Es buen momento para reconocerlo. No somos pocos los que nos jactamos de ser machos de arrabal, pedimos chori en el entretiempo, juramos amor eterno a la camiseta y, cuando empieza el torneo, nos ponemos histéricos chusmeando web por web el nuevo diseño de la pilcha que vamos a besar los próximos meses.

Es un parto la búsqueda de esa imagen que nos devele el misterio. Se corren los rumores… dicen que van a usar el diseño original de cuando se fundó el club… otros aseguran que esta vez parece que la marca impuso otros colores… no, me dijeron que está muy buena, es parecida a la del campeonato que ganamos en el año… no. Nada de eso sirve cuando la ves ahí, con el pecho inflado y desafiante, mirándote fijo y murmurándote de frente un “acá estoy, te guste o no. Vas a tener que quererme doce meses”.

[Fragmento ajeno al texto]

(* ===== verification/SemanticSpec.v ===== *)
(** * SemanticSpec: what the semantic compiler promises

    The reference meaning of a semantic guard as an AND/OR tree of abstract
    conditions, the refinement of that meaning by [build_when_expr] and
    [lower], the exact shape [lower] rejects, totality of the compiler and the
    well-formedness of the rules it produces. *)
From Stdlib Require Import SpecFloat.
From S2P Require Import Prelude Json Rules Topic Semantic.

(** ** Reference meaning *)

(** A flat condition key of a [when] block. *)
Inductive Cond :=
  | CInZone (z : string)
  | CNotInZone (z : string)
  | CNearHuman (d : f64)
  | CNotNearHuman (d : f64)
  | CNear (n : NearSpec)
  | CRole (r : string).

Definition conditions (w : SemanticWhen) : list Cond :=
  option_list (CInZone <$> in_zone w) ++ option_list (CNotInZone <$> not_in_zone w)
  ++ option_list (CNearHuman <$> near_human w)
  ++ option_list (CNotNearHuman <$> not_near_human w)
  ++ option_list (CNear <$> near w) ++ option_list (CRole <$> role w).

(** The documented compilation of a condition: topic, predicate, mode. *)
Definition cond_trigger (robot_id : string) (c : Cond) : Trigger :=
  let local r := "robot/" +:+ robot_id +:+ "/local/" +:+ r in
  match c with
  | CInZone z => mkTrigger (local "zone") (Some (zone_is z)) Edge
  | CNotInZone z => mkTrigger (local "zone") (Some (Not (zone_is z))) Edge
  | CNearHuman d =>
      mkTrigger (local "human_present")
        (Some (Comparison OpLt (Prim HumanPresence) (OFloat d))) Level
  | CNotNearHuman d =>
      mkTrigger (local "human_present")
        (Some (Comparison OpGe (Prim HumanPresence) (OFloat d))) Level
  | CNear n =>
      mkTrigger (local "proximity")
        (Some (Comparison OpLt (Prim (Proximity (entity n))) (OFloat (dist n)))) Level
  | CRole r =>
      mkTrigger (local "role") (Some (Comparison OpEq (Prim PRobot) (OStr r))) Edge
  end.

(** Every condition and every [all] block holds, and some [any] block does
    when there is one. *)
Fixpoint when_sem (rho : Cond -> bool) (w : SemanticWhen) : bool :=
  forallb rho (conditions w) && forallb (when_sem rho) (sw_all w)
  && match sw_any w with [] => true | l => existsb (when_sem rho) l end.
(** ** Predicates on absent data *)

(** No comparison of [p] has both operands in the payload. *)
Fixpoint unresolved (payload : Value) (p : Predicate) : bool :=
  match p with
  | Comparison _ l r =>
      negb (is_some (resolve_operand l payload) && is_some (resolve_operand r payload))
  | And ps | Or ps => forallb (unresolved payload) ps
  | Not p => unresolved payload p
  end.

(** The predicate with every comparison read as false. *)
Fixpoint all_false (p : Predicate) : bool :=
  match p with
  | Comparison _ _ _ => false
  | And ps => forallb all_false ps
  | Or ps => existsb all_false ps
  | Not p => negb (all_false p)
  end.

(** ** The meaning of the compiled conditions *)
Definition local_payload (id : string) (snap : gmap string Value) (r : string) : option Value :=
  snap !! ("robot/" +:+ id +:+ "/local/" +:+ r).

(** [f] holds of the number in field [k]. *)
Definition num_field (f : f64 -> bool) (k : string) (p : Value) : bool :=
  match value_get p k with
  | Some (Number n) => match as_f64 n with Some x => f x | None => false end
  | _ => false
  end.
Definition str_field (k s : string) (p : Value) : bool :=
  match value_get p k with Some (Str x) => (x =? s)%string | _ => false end.

(** What each condition asks of the latest samples; a distance that is not
    finite is never met. *)
Definition cond_true (id : string) (snap : gmap string Value) (c : Cond) : bool :=
  let on r f := match local_payload id snap r with Some p => f p | None => false end in
  match c with
  | CInZone z => on "zone" (str_field "zone_id" z)
  | CNotInZone z => on "zone" (fun p => negb (str_field "zone_id" z p))
  | CNearHuman d =>
      on "human_present" (num_field (fun x => is_finite d && SFltb x d) "separation_distance")
  | CNotNearHuman d =>
      on "human_present" (num_field (fun x => is_finite d && SFleb d x) "separation_distance")
  | CNear n =>
      on "proximity" (fun p => bool_decide (get_str p "peer_id" = Some (entity n))
        && num_field (fun x => is_finite (dist n) && SFltb x (dist n)) "separation_distance" p)
  | CRole r => on "role" (str_field "role" r)
  end.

Para el futbolero de ley no es broma la camiseta. En otra nota ya me explayé sobre la del Barcelona. Ya le di duro y parejo, porque con la casaca no se jode, che. Uno la lleva desde la cuna al cajón, como repetimos una y otra vez en el tablón. Pero esta marca viene, firma un par de años como si nada y se va. Yo no, yo me la compro y la tengo para toda la vida.

Por todo esto, para ese selecto y acallado grupo, a continuación viene un torneo paralelo, donde los puntos no se consiguen metiendo más goles, ni aguantando atrás de visitante. Acá se consiguen por innovación, por respetar la tradición, por tener la mejor visitante o simplemente, porque la publicidad se integra y respeta la camiseta.

En este asunto que da para cortar tela, es irónico que el campeón en el césped seguramente ocupe el último lugar en la pasarela: Arsenal de Sarandí no tuvo ni tiene una buena indumentaria, aunque a modo de defensa resulta muy difícil combinar una banda roja cruzada sobre celeste.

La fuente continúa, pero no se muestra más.